Background: Among CRC patients with mismatch repair protein deficiency or microsatellite instability (MSI), up to 50% of cases lack germline mutations in MMR genes, BRAF mutations, or MLH1 promoter methylation. Such cases are defined as Lynch-like syndrome (LLS). LLS is a heterogeneous group of diseases that may include both sporadic and hereditary cases. Although various methods have been proposed to distinguish between hereditary and sporadic cases, there is still a lack of consensus on the precise classification of these patients. Methods: Four cases of Lynch-like syndrome encountered in daily clinical pathological diagnostic work were reported. The histopathological characteristics and molecular pathological changes of related tumors were analyzed, and the diagnosis and treatment progress of this disease were reviewed via literature.

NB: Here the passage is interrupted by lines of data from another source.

Lemma le_bytes_wrap n v : le_bytes n (v mod 2 ^ (8 * Z.of_nat n)) = le_bytes n v.
Proof.
  rewrite <- le_value_bytes.
  rewrite <- (length_le_bytes n v) at 1. apply le_bytes_le_value, bytes_ok_le_bytes.
Qed.

(** ** Slices *)

Lemma byte_at_lookup l i : byte_at l i = default 0 (l !! Z.to_nat i).
Proof. unfold byte_at. by rewrite nth_lookup. Qed.

Lemma byte_at_ok l i : bytes_ok l -> byte_ok (byte_at l i).
Proof.
  intros Hl. rewrite byte_at_lookup. destruct (l !! Z.to_nat i) as [b|] eqn:E; simpl.
  - exact (Forall_lookup_1 _ _ _ _ Hl E).
  - by unfold byte_ok.
Qed.

Lemma len_slice l off n :
  0 <= off -> 0 <= n -> off + n <= len l -> len (slice l off n) = n.
Proof. intros. unfold slice. rewrite length_take, length_drop. lia. Qed.

Lemma slice_app l1 x l2 off n :
  off = len l1 -> n = len x -> slice (l1 ++ x ++ l2) off n = x.
Proof.
  intros -> ->. unfold slice. rewrite !Nat2Z.id, drop_app_length, take_app_length. done.
Qed.

Lemma slice_app_end l1 x off n : off = len l1 -> n = len x -> slice (l1 ++ x) off n = x.
Proof. intros. rewrite <- (app_nil_r x) at 1. by apply slice_app. Qed.

Lemma slice_all l n : n = len l -> slice l 0 n = l.
Proof. intros ->. unfold slice. by rewrite Nat2Z.id, take_ge. Qed.

(** A slice that lies in the first part of an append. *)
Lemma slice_app_l l1 l2 off n :
  0 <= off -> 0 <= n -> off + n <= len l1 -> slice (l1 ++ l2) off n = slice l1 off n.
Proof.
  intros. unfold slice. rewrite drop_app_le by lia. rewrite take_app_le; [done|].
  rewrite length_drop. lia.
Qed.

(** A slice that lies in the second part of an append. *)
Lemma slice_app_r l1 l2 off n :
  len l1 <= off -> slice (l1 ++ l2) off n = slice l2 (off - len l1) n.
Proof.
  intros. unfold slice. rewrite drop_app_ge by lia. do 2 f_equal. lia.
Qed.

(** A slice of a slice. *)
Lemma slice_slice l a b off n : 0 <= a -> 0 <= off -> 0 <= n -> off + n <= b ->
  slice (slice l a b) off n = slice l (a + off) n.
Proof.
  intros. unfold slice. rewrite skipn_firstn_comm, drop_drop, take_take. f_equal; [lia|]. f_equal. lia.
Qed.

Lemma bytes_ok_slice l off n : bytes_ok l -> bytes_ok (slice l off n).
Proof. intros. by apply Forall_take, Forall_drop. Qed.

Lemma len_splice l off bs :
  0 <= off -> off + len bs <= len l -> len (splice l off bs) = len l.
Proof.
  intros. unfold splice. rewrite !length_app, length_take, length_drop. lia.
Qed.

Lemma splice_app a x y c off : off = len a -> length x = length y ->
  splice (a ++ x ++ c) off y = a ++ y ++ c.
Proof.
  intros -> Hl. unfold splice. rewrite Nat2Z.id, take_app_length. do 2 f_equal.
  rewrite app_assoc. apply drop_app_length'. rewrite length_app. lia.
Qed.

Results: Lynch-like syndrome-related tumors can occur in the colorectum and extraintestinal organs. Colorectal tumors show no specific locational or histological features, while extraintestinal tumors often exhibit poor differentiation and abundant interstitial lymphocyte infiltration. Patients with Lynch-like syndrome all exhibit tumoral lesions with loss of MMR protein (MLH1, PMS2, MSH2, MSH6) expression, microsatellite instability (MSI-L/MSI-H), wild-type BRAF , and negative MLH1 promoter methylation. However, heterogeneity exists in MMR protein expression, MSI status, and MLH1 promoter methylation among tumors at different sites in the same patient. No germline pathogenic mutations in MMR genes were detected in any patient, but two cases showed suspected pathogenic mutations in MLH1 , and one case had a variant of uncertain significance in PMS2 . Conclusion: Extraintestinal tumors associated with Lynch-like syndrome mostly exhibit histopathological characteristics and MMR/MSI changes similar to classic Lynch syndrome, but without pathogenic germline MMR mutations or MLH1 promoter methylation. Some Lynch-like syndromes with suspected germline pathogenic MMR mutations may represent Lynch syndrome with rare mutation types. Most cases lack germline MMR mutations in normal tissues but harbor somatic MMR mutations in tumor tissues. Germline or somatic mutations in other genes related to MMR function may be observed in some cases.